National Security Council briefs on president's General Assembly visit
By Michael O'Toole
Washington File Staff Writer
Washington -- On September 13 and September 14, President Bush will participate in the 60th United Nations General
Assembly “where he will stress the U.S. commitment to [a] broad international agenda that recognizes the connection
between freedom, democracy, trade and development, and security,” according to Michael Kozak, the National Security
Council’s (NSC) senior director for democracy, human rights and international organizations.
Kozak and his NSC colleague John Simon, senior director for relief stabilization and development, outlined the
president’s U.N. visit during a press briefing September 9. Development and institutional reform within the U.N. are
atop Bush’s agenda.
The United States will “continue to work with global partners, public and private, to achieve historic victories over
poverty, hunger and disease,” Kozak said. He reminded reporters that the Bush administration “has nearly doubled
overseas development assistance, from $10 billion in 2000 to an estimated $19 billion in 2004; undertaken the largest
international health initiative to combat HIV/AIDS; and provided nearly 60 percent of the global food aid to the
continent of Africa.”
Recalling last year’s General Assembly, when Bush proposed a U.N. Democracy Fund to help other nations build democratic
institutions, Kozak said, “This year, that U.N. institution is a reality, and President Bush will join Secretary-General
Annan and other leaders in inaugurating this new institution.”

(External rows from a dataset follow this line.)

(** What a commit that returned left at the path of an entry: [n] is what
    the path held when the directories had been created. *)
Lemma commit_ok_entry t w t' w' k st :
  wf resolve relative rootDir t →
  commit resolve dirname rootDir t w = (Ok tt, t', w') →
  JsMap.get k (latestContent t) = Some st →
  ∃ n, (n = disk w !! resolve rootDir k
        ∨ (disk w !! resolve rootDir k = None ∧ n = Some Dir))
       ∧ (cs_exists st = true → n ≠ Some Dir)
       ∧ disk w' !! resolve rootDir k = settled (commit_target st) n.
Proof.
  intros (N1 & _ & C1 & _) E Hget.
  apply commit_ok in E as (_ & _ & w1 & Hm & _ & Hd & _ & Hfails).
  pose proof (NoDup_settle_paths _ N1 C1) as Hnd.
  apply JsMapFacts.get_Some_elem in Hget.
  specialize (Hfails Hnd _ Hget). cbn [fst snd] in Hfails.
  exists (disk w1 !! resolve rootDir k). split_and!.
  - destruct (Hm (resolve rootDir k)) as [->|[-> ->]]; auto.
  - intros Hex Hdir. unfold settle_fails, commit_target in Hfails.
    by rewrite Hex, Hdir in Hfails.
  - rewrite Hd. by rewrite (settle_disk_in resolve rootDir commit_target _ _ (k, st)).
Qed.

(** A commit that returned has made the call of every entry. *)
Lemma commit_ok_call t w t' w' k st :
  commit resolve dirname rootDir t w = (Ok tt, t', w') →
  JsMap.get k (latestContent t) = Some st →
  settle_call (resolve rootDir k) (commit_target st) ∈ calls_since w w'.
Proof.
  intros E Hget.
  apply commit_ok in E as (_ & _ & w1 & _ & (cs' & Hcs' & _) & _ & Hcalls & _).
  erewrite calls_since_app; cycle 1.
  { rewrite Hcalls, Hcs', <- app_assoc. reflexivity. }
  apply elem_of_app. right. apply JsMapFacts.get_Some_elem in Hget.
  unfold settle_calls. apply list_elem_of_fmap. by exists (k, st).
Qed.

(** ** Commit *)


(** C5.  Commit runs at most once.  After a commit that returned, a second
    call of [commit] throws "Transaction has already been committed" and
    makes no call of the file system at all: the disk and the log are
    those that the first commit left.  The same holds when calls of the
    staging phase are made in between: they make no write, and the next
    [commit] throws in the same way. *)
Theorem commit_once t w t1 w1 :
  commit resolve dirname rootDir t w = (Ok tt, t1, w1) →
  commit resolve dirname rootDir t1 w1 = (Err AlreadyCommitted, t1, w1) ∧
  ∀ cs t2 w2,
    run_calls resolve relative rootDir cs t1 w1 = (t2, w2) →
    disk w2 = disk w1 ∧
    commit resolve dirname rootDir t2 w2 = (Err AlreadyCommitted, t2, w2).
Proof.
  intros E. apply commit_ok in E as (_ & -> & _). split.
  - by apply commit_committed.
  - intros cs t2 w2 E2. apply run_calls_framed in E2 as ([Hd _] & Hc & _).
    split; [done|]. apply commit_committed. by rewrite Hc.
Qed.

(** What [node:path] guarantees: [resolve(from, relative(from, to))] is
    [resolve(to)]. *)
Hypothesis resolve_relative :
  ∀ p, resolve rootDir (relative rootDir (resolve rootDir p)) = resolve rootDir p.

(** A transaction that was staged on a fresh object. *)
Lemma staged_from_fresh w0 cs t w :
  run_calls resolve relative rootDir cs fresh w0 = (t, w) →
  wf resolve relative rootDir t ∧ staged_on resolve rootDir (disk w0) t w ∧
  isCommitted t = false.
Proof.
  intros E.
  destruct (run_calls_kept resolve relative rootDir resolve_relative
              (disk w0) cs fresh w0 t w E (wf_fresh resolve relative rootDir)
              (staged_on_fresh resolve rootDir w0)) as (? & ? & _ & ?).
  done.
Qed.

(** ** Rollback before the commit *)

(** C7.  Pre-commit rollback is pure discard.  On a transaction that is
    not committed, [rollback] returns (it does not throw), leaves an empty
    queue and an empty projection, keeps the other fields, and makes no
    call of the file system: the disk and the log of calls are unchanged.
    On a transaction whose queue and projection are empty it changes
    nothing at all; and on a transaction with zero staged operations
    (whatever was read or rejected before) every [readFile] and every
    [fileExists] answers after the rollback what it answered before. *)
Theorem rollback_before_commit t w :
  isCommitted t = false →
  ∃ t', rollback resolve rootDir t w = (Ok tt, t', w) ∧
    operationQueue t' = [] ∧ latestContent t' = JsMap.empty ∧
    originalStates t' = originalStates t ∧
    operationCounter t' = operationCounter t ∧ isCommitted t' = false ∧
    (operationQueue t = [] → latestContent t = JsMap.empty → t' = t) ∧
    (∀ w0 cs,
       run_calls resolve relative rootDir cs fresh w0 = (t, w) →
       operationQueue t = [] →
       ∀ path,
         (readFile resolve relative rootDir path t' w).1.1
         = (readFile resolve relative rootDir path t w).1.1 ∧
         (fileExists resolve relative rootDir path t' w).1.1
         = (fileExists resolve relative rootDir path t w).1.1).
Proof.
  intros Hc. eexists. split; [by apply rollback_uncommitted|].
  split_and!; try done.
  - intros Hq Hl. destruct t; cbn in *. by subst.
  - intros w0 cs E Hq path.
    apply staged_from_fresh in E as (_ & (Hd & Hfold & Hgone & _) & _).
    specialize (Hfold (relative rootDir (resolve rootDir path))).
    specialize (Hgone (relative rootDir (resolve rootDir path))).
    rewrite resolve_relative, Hq in Hfold. rewrite Hq in Hgone.
    split.
    + destruct (readFile_run resolve relative rootDir path t w) as (w1 & -> & _).
      destruct (readFile_run resolve relative rootDir path
                  (set_latestContent (λ _, JsMap.empty)
                     (set_operationQueue (λ _, []) t)) w) as (w2 & -> & _).
      cbn. destruct (JsMap.get _ _) as [st|]; [|done].
      rewrite Hfold. unfold spec_fold. cbn. by rewrite Hd.
    + destruct (fileExists_run resolve relative rootDir path t w) as (w1 & -> & _).
      destruct (fileExists_run resolve relative rootDir path
                  (set_latestContent (λ _, JsMap.empty)
                     (set_operationQueue (λ _, []) t)) w) as (w2 & -> & _).
      cbn. unfold current_exists. cbn.
      destruct (JsMap.get _ _) as [st|]; [|done].
      specialize (Hgone st eq_refl). destruct (cs_exists st) eqn:Hex.
      * rewrite Hfold in Hex. unfold spec_fold in Hex. cbn in Hex.
        unfold disk_state in Hex. unfold disk_exists. rewrite Hd.
        by destruct (disk w0 !! _) as [[c|]|].
      * by destruct Hgone.
Qed.

(** ** Reading and the commit *)

(** C9.  Reading pollutes the commit set.  In a transaction staged on a
    fresh object, take a path for which no operation was staged and which
    is a regular file on the disk.  [readFile] returns the content of the
    file and the path is then in the projection, with that content and no
    queued operation; and a commit that returns after that has called
    [writeFile] on the path with the content that was read, which the disk
    holds afterwards. *)
Theorem read_file_is_committed w0 cs t w path c :
  run_calls resolve relative rootDir cs fresh w0 = (t, w) →
  operations_on (relative rootDir (resolve rootDir path)) (operationQueue t) = [] →
  disk w0 !! resolve rootDir path = Some (File c) →
  ∃ t1 w1,
    readFile resolve relative rootDir path t w = (Ok c, t1, w1) ∧
    JsMap.get (relative rootDir (resolve rootDir path)) (latestContent t1)
    = Some {| cs_content := c; cs_exists := true |} ∧
    (JsMap.get (relative rootDir (resolve rootDir path)) (latestContent t) = None →
     latestContent t1
     = JsMap.set (relative rootDir (resolve rootDir path))
         {| cs_content := c; cs_exists := true |} (latestContent t)) ∧
    operationQueue t1 = operationQueue t ∧
    ∀ t2 w2,
      commit resolve dirname rootDir t1 w1 = (Ok tt, t2, w2) →
      (∀ k st, JsMap.get k (latestContent t1) = Some st → cs_exists st = true →
         CallWriteFile (resolve rootDir k) (cs_content st) ∈ calls_since w1 w2) ∧
      CallWriteFile (resolve rootDir path) c ∈ calls_since w1 w2 ∧
      disk w2 !! resolve rootDir path = Some (File c).
Proof.
  intros E Hops Hfile.
  apply staged_from_fresh in E as (Hwf & (Hd & Hfold & _) & _).
  destruct (readFile resolve relative rootDir path t w) as [[r t1] w1] eqn:Eread.
  pose proof (readFile_wf resolve relative rootDir resolve_relative _ _ _ _ _ _
                Eread Hwf) as Hwf1.
  destruct (readFile_run resolve relative rootDir path t w) as (w1' & E1 & _).
  rewrite Eread in E1. injection E1 as Er Et Ew.
  specialize (Hfold (relative rootDir (resolve rootDir path))).
  unfold spec_fold in Hfold. rewrite Hops, resolve_relative in Hfold. cbn in Hfold.
  unfold disk_state in Hfold, Er. rewrite <- Hd in Hfile.
  rewrite <- Hd, Hfile in Hfold. rewrite Hfile in Er, Et.
  set (k := relative rootDir (resolve rootDir path)) in *.
  assert (r = Ok c ∧
          JsMap.get k (latestContent t1) = Some {| cs_content := c; cs_exists := true |} ∧
          (JsMap.get k (latestContent t) = None →
           latestContent t1
           = JsMap.set k {| cs_content := c; cs_exists := true |} (latestContent t)) ∧
          operationQueue t1 = operationQueue t) as (-> & Hget & Hnone & Hq).
  { destruct (JsMap.get k (latestContent t)) as [st|] eqn:Eget; subst r t1.
    - subst st. by rewrite Eget.
    - cbn. by rewrite JsMapFacts.get_set_eq. }
  clear Er Et. exists t1, w1. split_and!; try done.
  intros t2 w2 Ecommit. split_and!.
  - intros k' st Hk' Hex.
    pose proof (commit_ok_call _ _ _ _ _ _ Ecommit Hk') as Hcall.
    unfold commit_target in Hcall. by rewrite Hex in Hcall.
  - pose proof (commit_ok_call _ _ _ _ _ _ Ecommit Hget) as Hcall.
    subst k. by rewrite resolve_relative in Hcall.
  - destruct (commit_ok_entry _ _ _ _ _ _ Hwf1 Ecommit Hget) as (n & _ & Hf & Hn).
    subst k. rewrite resolve_relative in Hn. rewrite Hn.
    specialize (Hf eq_refl). unfold commit_target. cbn.
    by destruct n as [[c'|]|].
Qed.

In addition to meeting with Annan and the incoming General Assembly president, Kozak said President Bush also will host
a reception for other world leaders and meet privately with British Prime Minister Tony Blair and Israeli Prime Minister
Ariel Sharon.
Bush also will meet for an hour with Chinese President Hu Jintao, whose scheduled visit to Washington earlier in
September was postponed due to the Hurricane Katrina disaster. Kozak said a more substantive meeting between the two
leaders will happen at a later date.
When asked about the specifics of U.N. reform the president would be calling for, Kozak responded that “the key ones are
management reforms … like giving the secretary-general actual authority to move people around from one job to another”
and “funding the Inspector General's Office, where the people who are funding it aren't the ones who are being
inspected.”
Kozak acknowledged that reform negotiations were still ongoing. “But the themes that they're working on [include]
improvements in the human rights machinery of the U.N., [and] improvements in coordination amongst U.N. agencies in
post-conflict situations,” he said.
The reporters raised questions about the two speeches Bush would be giving. Kozak responded that the longer, or “major,”
speech would occur on the morning of September 14, when “you have the incoming and outgoing presidents of the General
Assembly. The president would follow the secretary general in “addressing the plenary of the General Assembly high-level
leaders.” The president also will give a shorter speech to the Security Council Summit later September 14.
Insofar as the speech’s content was concerned, Kozak told the reporters to “stay tuned.” He reminded them that “the
summit was called to review where we are on development efforts. It's also addressing the U.N. reform topics.”
“[W]e see all of this as part of a whole -- the war on terror, development and trade, fighting disease, promoting
democracy,” Kozak said. “[S]o I think what you'll see from the president, if you look at the event or his visit in
totality, is that he's hitting each one of those elements of the overall policy in one fashion or another.”